▸ **DATA SHOWN**:
(* ===== verification/SharedLog.v ===== *)
(** * The shared log file, interleaved (cmd/minilogbackd/runtime.go)

    With the file sink the flusher and the collector's connections write to one
    [FileSink], whose mutex makes their calls take turns.  Here the flusher, with its
    publishers and borrowers, runs as in Flusher.v while others call [WriteBatch] and
    [Close] on the same sink: [others] are the calls that come before each call of the
    flusher.  Nothing but these calls touches the sink, so every interleaving is of
    this form, with the last of the others' calls after it. *)

From stdpp Require Import gmap strings list fin_maps.
From Stdlib Require Import ZArith Lia.
From Stdlib.Strings Require Import Byte.
From S2P Require Import Prelude GoLib Sink FileSink Ring RingConc Pool PoolInv PoolSafety Flusher FlushInv FlushSafety FlushControl FlushProps Observer Pipeline PipelineSinks.

(** ** The sink with all its callers *)

Inductive caller := ByFlusher | ByCollector.

#[export] Instance caller_eq_dec : EqDecision caller.
Proof. solve_decision. Defined.

(** A call of somebody else: the batch of a connection with its context and the
    duration of the call, or a [Close]. *)
Inductive other_call := OtherBatch (b : list (list byte)) (ctx : contexts) (elapsed : Z) | OtherClose.

(** [acknowledged]: the batches whose [WriteBatch] answered nil, with the caller, in order. *)
Record shared_port := mkSharedPort {
  sh_file : file_port; others : list (list other_call); acknowledged : list (caller * list (list byte))
}.

Definition sh_sink (p : shared_port) : FileSink := fp_sink (sh_file p).

Section Shared.
Context `{WriteFnLaws} (N : nat).

(** An answer of [WriteBatch]; [N] bounds the calls the operating system interrupts. *)
Definition share (who : caller) (b : list (list byte)) (ctx : contexts) (elapsed : Z) (p : shared_port)
  : shared_port * option error :=
  match FileSink_WriteBatch (N + length (concat b)) ctx elapsed b (sh_sink p) with
  | Some (s, err) =>
      (mkSharedPort (mkFilePort s (fp_calls (sh_file p))) (others p)
         (match err with None => acknowledged p ++ [(who, b)] | Some _ => acknowledged p end), err)
  | None => (p, Some io_ErrNoProgress)
  end.

Definition other_run (p : shared_port) (c : other_call) : shared_port :=
  match c with
  | OtherBatch b ctx elapsed => (share ByCollector b ctx elapsed p).1
  | OtherClose =>
      mkSharedPort (mkFilePort (FileSink_Close (sh_sink p)).1 (fp_calls (sh_file p))) (others p) (acknowledged p)
  end.

Definition others_run (l : list other_call) (p : shared_port) : shared_port := foldl other_run p l.

(** The others' next calls. *)
Definition after_others (p : shared_port) : shared_port :=
  others_run (nth 0 (others p) []) (mkSharedPort (sh_file p) (drop 1 (others p)) (acknowledged p)).

#[export] Instance shared_port_ops : BatchSink shared_port := {
  sink_write cancelled b p :=
    let p := after_others p in
    let '(ctx, elapsed, rest) := next_call cancelled (sh_file p) in
    share ByFlusher b ctx elapsed (mkSharedPort (mkFilePort (sh_sink p) rest) (others p) (acknowledged p));
  sink_flush p :=
    let p := after_others p in
    let '(s, err) := FileSink_Flush None (sh_sink p) in
    (mkSharedPort (mkFilePort s (fp_calls (sh_file p))) (others p) (acknowledged p), err);
  sink_close p :=
    let p := after_others p in
    let '(s, err) := FileSink_Close (sh_sink p) in
    (mkSharedPort (mkFilePort s (fp_calls (sh_file p))) (others p) (acknowledged p), err)
}.

(** ** Whole batches *)

Definition bytes_of (l : list (caller * list (list byte))) : list byte := concat (map (λ x, concat x.2) l).
Definition of_flusher (l : list (caller * list (list byte))) : list byte :=
  bytes_of (filter (λ x, x.1 = ByFlusher) l).

Lemma bytes_snoc l who b : bytes_of (l ++ [(who, b)]) = bytes_of l ++ concat b.
Proof. unfold bytes_of. rewrite map_app, concat_app. cbn. by rewrite app_nil_r. Qed.

Lemma of_flusher_snoc l who b :
  of_flusher (l ++ [(who, b)]) = of_flusher l ++ match who with ByFlusher => concat b | ByCollector => [] end.
Proof.
  unfold of_flusher. rewrite filter_app. unfold bytes_of. rewrite map_app, concat_app. f_equal.
  destruct who; [rewrite filter_cons_True by done|rewrite filter_cons_False by done]; cbn; by rewrite ?app_nil_r.
Qed.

▸ **GOAL OF THE EXERCISE**: In the listing, return each line containing the string "Instance".

▸ **PROBLEM SOLUTION**:
#[export] Instance caller_eq_dec : EqDecision caller.
#[export] Instance shared_port_ops : BatchSink shared_port := {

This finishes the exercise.